Aber der Reihe nach. Ceylan füllt seit vielen Jahren zuverlässig Hallen mit seinen Bühnenprogrammen. Mittlerweile hat der „Monnemer Türk“, wie er sich selbst nennt, mehrere Comedypreise in der Vitrine und den Verdienstorden des Landes Baden-Württemberg an der Brust. Es lag irgendwie nahe, den Ceylan-Kosmos um einen Kinofilm zu erweitern. Produzent Oliver Berben gibt ihm die Chance dazu.
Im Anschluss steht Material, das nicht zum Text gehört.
(* ===== verification/Controller.v ===== *)
(** * The FluxJob controller: [internal/controller]

    [fluxjob_controller.go] reconciles one FluxJob, [submit.go] hands it to
    the queue and runs a scheduling cycle, [status.go] writes its status, and
    [events.go] cancels the Fluxion job of a deleted pod. *)

From stdpp Require Import base option strings gmap numbers list.
From S2P Require Import Prelude GoStrings Json Api Kube Database World Mem Strategy Queue JobWorker.

(** [ctrl.Result]. *)
Record Result := mkResult { res_Requeue : bool }.

(** What the informer hands to the delete handler: the pod, or a tombstone when
    the deletion itself was missed. *)
Inductive deleted := DeletedPod (meta : ObjectMeta) | DeletedFinalStateUnknown.

Section Controller.
Context {C K F R : Type}.
Context `{!DbConn C, !FluxJobClient K, !RiverClient R}.
Abbreviation W := (World C K F R).

(** [updateStatus]: writes only a status that differs. *)
Definition updateStatus (spec : FluxJob) (status : SubmitStatus) : GoM W error :=
  if bool_decide (fj_Status spec = status) then mret None
  else on_kube (fluxjob_StatusUpdate (set_status spec status)).

(** [submitJob]: after a successful [Enqueue], whatever its answer, one
    scheduling cycle runs, and its error is only logged. *)
Definition submitJob (q : Queue C K F R) (spec : FluxJob) : GoM W (Result * error) :=
  let result := mkResult false in
  '(enqueueStatus, err) ← Enqueue spec;
  match err with
  | Some _ => mret (result, err)
  | None => _ ← Schedule q; mret (result, None)
  end.

(** [Reconcile]. *)
Definition Reconcile (q : Queue C K F R) (namespace name : string) : GoM W (Result * error) :=
  '(spec, err) ← on_kube (fluxjob_Get namespace name);
  match err with
  | Some e => if IsNotFound e then mret (mkResult false, None) else mret (mkResult true, Some e)
  | None =>
      if bool_decide (fj_Status spec = SubmitStatusSubmit) then
        err ← on_kube (fluxjob_Delete spec);
        mret (mkResult false, err)
      else
        '(result, err) ← submitJob q spec;
        err ← match err with
              | None => updateStatus spec SubmitStatusSubmit
              | Some _ => updateStatus spec SubmitStatusError
              end;
        mret (result, err)
  end.

(** The [DeleteFunc] of [SetupEvents].  The type assertion panics on a
    tombstone; a label that does not parse is logged, and the value [ParseInt]
    returned with its error is used all the same. *)
Definition pod_DeleteFunc (q : Queue C K F R) (obj : deleted) : GoM W unit :=
  match obj with
  | DeletedFinalStateUnknown => panic "interface conversion: interface {} is not *v1.Pod"
  | DeletedPod meta =>
      match label_get meta FluxJobIdLabel with
      | None => mret tt
      | Some jobid =>
          let '(jobInt, err) := ParseInt jobid 64 in
          _ ← Cleanup q [jobInt];
          mret tt
      end
  end.
End Controller.

(** ** Reconciling *)

Section ControllerFacts.
Context {C K F R : Type}.
Context `{!DbConn C, !FluxJobClient K, !FluxJobView K, !FluxJobLaws K, !RiverClient R, !RiverView R, !RiverLaws R}.
Implicit Types w : World C K F R.
Implicit Types q : Queue C K F R.



Lemma updateStatus_run spec st w :
  updateStatus spec st w =
  (if bool_decide (fj_Status spec = st) then (Ret None, w)
   else let r := fluxjob_StatusUpdate (set_status spec st) (w_kube w) in (Ret r.1, set_kube w r.2)).
Proof. unfold updateStatus. case_bool_decide; [done|]. by rewrite on_kube_eq. Qed.





(** A FluxJob that is submitted, gone or unreadable is never enqueued again:
    the tables and tasks are untouched.  A submitted one is deleted, a missing
    one is ignored, and any other error of the lookup asks for a requeue. *)
Theorem Reconcile_terminal q ns n w :
  (forall spec k1, fluxjob_Get ns n (w_kube w) = ((spec, None), k1) -> fj_Status spec = SubmitStatusSubmit ->
     let r := fluxjob_Delete spec k1 in
     Reconcile q ns n w = (Ret (mkResult false, r.1), set_kube w r.2)) /\
  (forall spec e k1, fluxjob_Get ns n (w_kube w) = ((spec, Some e), k1) ->
     Reconcile q ns n w =
       (Ret (if IsNotFound e then (mkResult false, None) else (mkResult true, Some e)), set_kube w k1)).
Proof.
  unfold Reconcile. rewrite run_bind, on_kube_eq. split.
  - intros spec k1 -> Hs. cbn [fst snd]. rewrite bool_decide_eq_true_2 by done.
    by rewrite run_bind, on_kube_eq.
  - intros spec e k1 ->. cbn [fst snd]. by destruct (IsNotFound e).
Qed.

(** Once its status is error, a FluxJob whose original name and namespace are
    pending is given up silently: reconciling it reports success without a
    requeue and changes nothing in the API server, the tables or river. *)
Theorem Reconcile_gives_up q `{!StrategyLaws (q_Strategy q)} ns n spec k1 w r :
  fluxjob_Get ns n (w_kube w) = ((spec, None), k1) -> fj_Status spec = SubmitStatusError ->
  r ∈ pending_queue (w_db w) -> pr_name r = fs_Name (fj_Spec spec) -> pr_namespace r = fj_Namespace spec ->
  exists w', Reconcile q ns n w = (Ret (mkResult false, None), w') /\
    w_kube w' = k1 /\ w_db w' = w_db w /\ w_river w' = w_river w.
Proof.
  intros Hg Hs Hr Hn Hns. unfold Reconcile. rewrite run_bind, on_kube_eq, Hg. cbn [fst snd].
  rewrite bool_decide_eq_false_2 by (by rewrite Hs). rewrite run_bind. unfold submitJob. rewrite run_bind.
  destruct (Enqueue_refuses spec (set_kube w k1) r Hr Hn Hns) as (e & w1 & -> & (Hk & _ & Hrv & _) & Hd).
  cbn [mret GoM_ret]. rewrite run_bind, updateStatus_run, bool_decide_eq_true_2 by done.
  by eexists.
Qed.

(** Deleting a pod that carries the id label the workers write asks for exactly
    one cancel, of that id; a pod without the label causes nothing.  A label
    that is not a number is not ignored: the cancel is for id 0 then, which is
    a valid job; a tombstone in place of the pod is a panic. *)
Theorem pod_DeleteFunc_cancels q m w :
  (label_get m FluxJobIdLabel = None -> pod_DeleteFunc q (DeletedPod m) w = (Ret tt, w)) /\
  (forall id, in_range 64 id -> label_get m FluxJobIdLabel = Some (Itoa id) ->
     pod_DeleteFunc q (DeletedPod m) w = (_ ← Cleanup q [id]; mret tt) w) /\
  (forall s v, label_get m FluxJobIdLabel = Some s -> ParseInt s 64 = (v, Some ErrSyntax) ->
     pod_DeleteFunc q (DeletedPod m) w = (_ ← Cleanup q [0%Z]; mret tt) w) /\
  (exists why, pod_DeleteFunc q DeletedFinalStateUnknown w = (Panic why, w)).
Proof.
  unfold pod_DeleteFunc. split; [by intros ->|]. split; [|split; [|by eexists]].
  - intros id Hid ->. by rewrite ParseInt_Itoa_gen.
  - intros s v -> Hs. rewrite Hs. by rewrite (ParseInt_syntax _ _ _ Hs).
Qed.
End ControllerFacts.

(** ** Runs on the in-memory services *)

(** The sample world with one FluxJob stored. *)
Definition with_fluxjob (fj : FluxJob) : MemWorld UpConn :=
  set_kube (sample_world (mkUpConn 100)) (mkMemKube ∅ ∅ {[ (fj_Namespace fj, fj_Name fj) := fj ]}).

Definition fresh_job : FluxJob := sample_fluxjob JobWrappedPod "fresh".
Definition stuck_job : FluxJob := set_status (sample_fluxjob JobWrappedPod "old") SubmitStatusError.
Definition done_job : FluxJob := set_status (sample_fluxjob JobWrappedPod "old") SubmitStatusSubmit.


(** *** A status that is not written

    An API server that refuses the next [sd_down] status updates. *)
Record StatusDown := mkStatusDown { sd_down : nat; sd_kube : MemKube Z }.
Definition sd_lift {A} (f : MemKube Z -> A * MemKube Z) (k : StatusDown) : A * StatusDown :=
  let '(a, k') := f (sd_kube k) in (a, mkStatusDown (sd_down k) k').
#[export] Instance status_down : FluxJobClient StatusDown := {
  fluxjob_Get ns n := sd_lift (fluxjob_Get ns n);
  fluxjob_Create fj := sd_lift (fluxjob_Create fj);
  fluxjob_StatusUpdate fj k :=
    match sd_down k with
    | 0 => sd_lift (fluxjob_StatusUpdate fj) k
    | S n => (Some (Err "the server is currently unable to handle the request"), mkStatusDown n (sd_kube k))
    end;
  fluxjob_Delete fj := sd_lift (fluxjob_Delete fj)
}.

Definition unwritten : World UpConn StatusDown MemFluxion MemRiver :=
  mkWorld (mkUpConn 100) (mkDatabase [] []) (mkStatusDown 1 (mkMemKube ∅ ∅ {[ ("default", "fresh-pod") := fresh_job ]}))
          (mkMemFluxion [] []) [] false.

(** When the status of a job that was handed over cannot be written, the
    reconciliation returns the error, and the one that follows submits the job
    a second time: river has two tasks for the one FluxJob. *)
Theorem unwritten_status_submits_twice :
  let q := mkQueue Easy.EasyBackfill Easy.GetReservationDepth in
  let r1 := Reconcile q "default" "fresh-pod" unwritten in
  let r2 := Reconcile q "default" "fresh-pod" r1.2 in
  let jobs (w : World UpConn StatusDown MemFluxion MemRiver) :=
    filter (fun p => im_Args p = AJob (Easy.job_args (to_JobModel (pending_row fresh_job 100)))) (river_tasks (w_river w)) in
  (exists e, r1.1 = Ret (mkResult false, Some e)) /\ length (jobs r1.2) = 1 /\
  r2.1 = Ret (mkResult false, None) /\ length (jobs r2.2) = 2.
Proof. vm_compute. split; [by eexists|]. auto. Qed.

Lemma Reconcile_terminal_witness :
  Reconcile easy_queue "default" "old-pod" (with_fluxjob done_job) =
    (Ret (mkResult false, None), set_kube (with_fluxjob done_job)
       (fluxjob_Delete done_job (w_kube (with_fluxjob done_job))).2).
Proof.
  exact (proj1 (Reconcile_terminal easy_queue "default" "old-pod" (with_fluxjob done_job)) done_job _
           eq_refl eq_refl).
Defined.

Lemma Reconcile_gives_up_witness :
  exists w', Reconcile easy_queue "default" "old-pod" (with_fluxjob stuck_job) = (Ret (mkResult false, None), w') /\
    w_kube w' = w_kube (with_fluxjob stuck_job) /\ w_db w' = w_db (with_fluxjob stuck_job) /\
    w_river w' = w_river (with_fluxjob stuck_job).
Proof.
  apply (Reconcile_gives_up easy_queue "default" "old-pod" stuck_job _ (with_fluxjob stuck_job) (sample_row "old" 10));
    [reflexivity|reflexivity|apply list_elem_of_here|reflexivity|reflexivity].
Defined.

Lemma pod_DeleteFunc_cancels_witness :
  pod_DeleteFunc easy_queue (DeletedPod (mkMeta "p" "default" (Some {[ FluxJobIdLabel := "7" ]})))
      (with_fluxjob done_job) =
    (_ ← Cleanup easy_queue [7%Z]; mret tt) (with_fluxjob done_job) /\
  pod_DeleteFunc easy_queue (DeletedPod (mkMeta "p" "default" (Some {[ FluxJobIdLabel := "x" ]})))
      (with_fluxjob done_job) =
    (_ ← Cleanup easy_queue [0%Z]; mret tt) (with_fluxjob done_job).
Proof.
  split.
  - refine (proj1 (proj2 (pod_DeleteFunc_cancels easy_queue
      (mkMeta "p" "default" (Some {[ FluxJobIdLabel := "7" ]})) (with_fluxjob done_job))) 7%Z _ _);
      [unfold in_range; lia|reflexivity].
  - exact (proj1 (proj2 (proj2 (pod_DeleteFunc_cancels easy_queue
      (mkMeta "p" "default" (Some {[ FluxJobIdLabel := "x" ]})) (with_fluxjob done_job)))) "x" 0%Z eq_refl eq_refl).
Defined.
Ceylan schlüpft dafür in eine Rolle von Sammy, einem verhinderten Musiker, der im türkischen Bad seines Bruders jobbt, Handtücher faltet und Männerrücken knetet. Eigentlich träumt er von einer RockstarKarriere. Durch glückliche Umstände landet Sammy in der engeren Auswahl einer Casting-Show. Er braucht dafür aber eine Band. In der Not rekrutiert er seine Schwester Jessi (Josefine Preuß), den knorrigen Aushilfsmasseur Wolle (Paul Faßnacht) und den dicken Mahmut (Özgür Karadeniz). Gemeinsam werden sie „Hamam Hardrock“.
Was nach einer launigen Komödie in der Musikbranche klingt, soll nebenbei viel mehr sein, nämlich ein Kommentar zu den Debatten der vergangenen Jahre. Masseur Wolle zum Beispiel, der neu im türkischen Bad anfängt, kommt aus dem stramm rechten Milieu. Als er in Sammys Band eintritt, verwüsten seine Kneipen-Kumpels den Hamam. Es fällt der Satz „Wir sind das Volk“.
Die Komödie schlingert somit zwischen halbgarem Klamauk und dem unbedingten Willen, auch mal ein ernsthaftes Thema ansprechen zu wollen. Hinzu kommt, dass Ceylan sich sichtlich abmüht mit der Schauspielerei. Man tritt ihm nicht zu nahe, wenn man sagt, dass er auf der Bühne zu Hause ist. Zu allem Überfluss werden Ceylan auch noch eine Heerschar Promis an die Seite gestellt, die nicht primär mit Schauspielerei ihr Geld verdienen, etwa der omnipräsente Comedian Chris Tall. (dpa)
Verpiss dich, Schneewittchen! Regie: Cüneyt Kaya. Mit Bülent Ceylan, Josefine Preuß, Kida Khodr Ramadan. Deutschland 2018, 88 Minuten. FSK ab 12.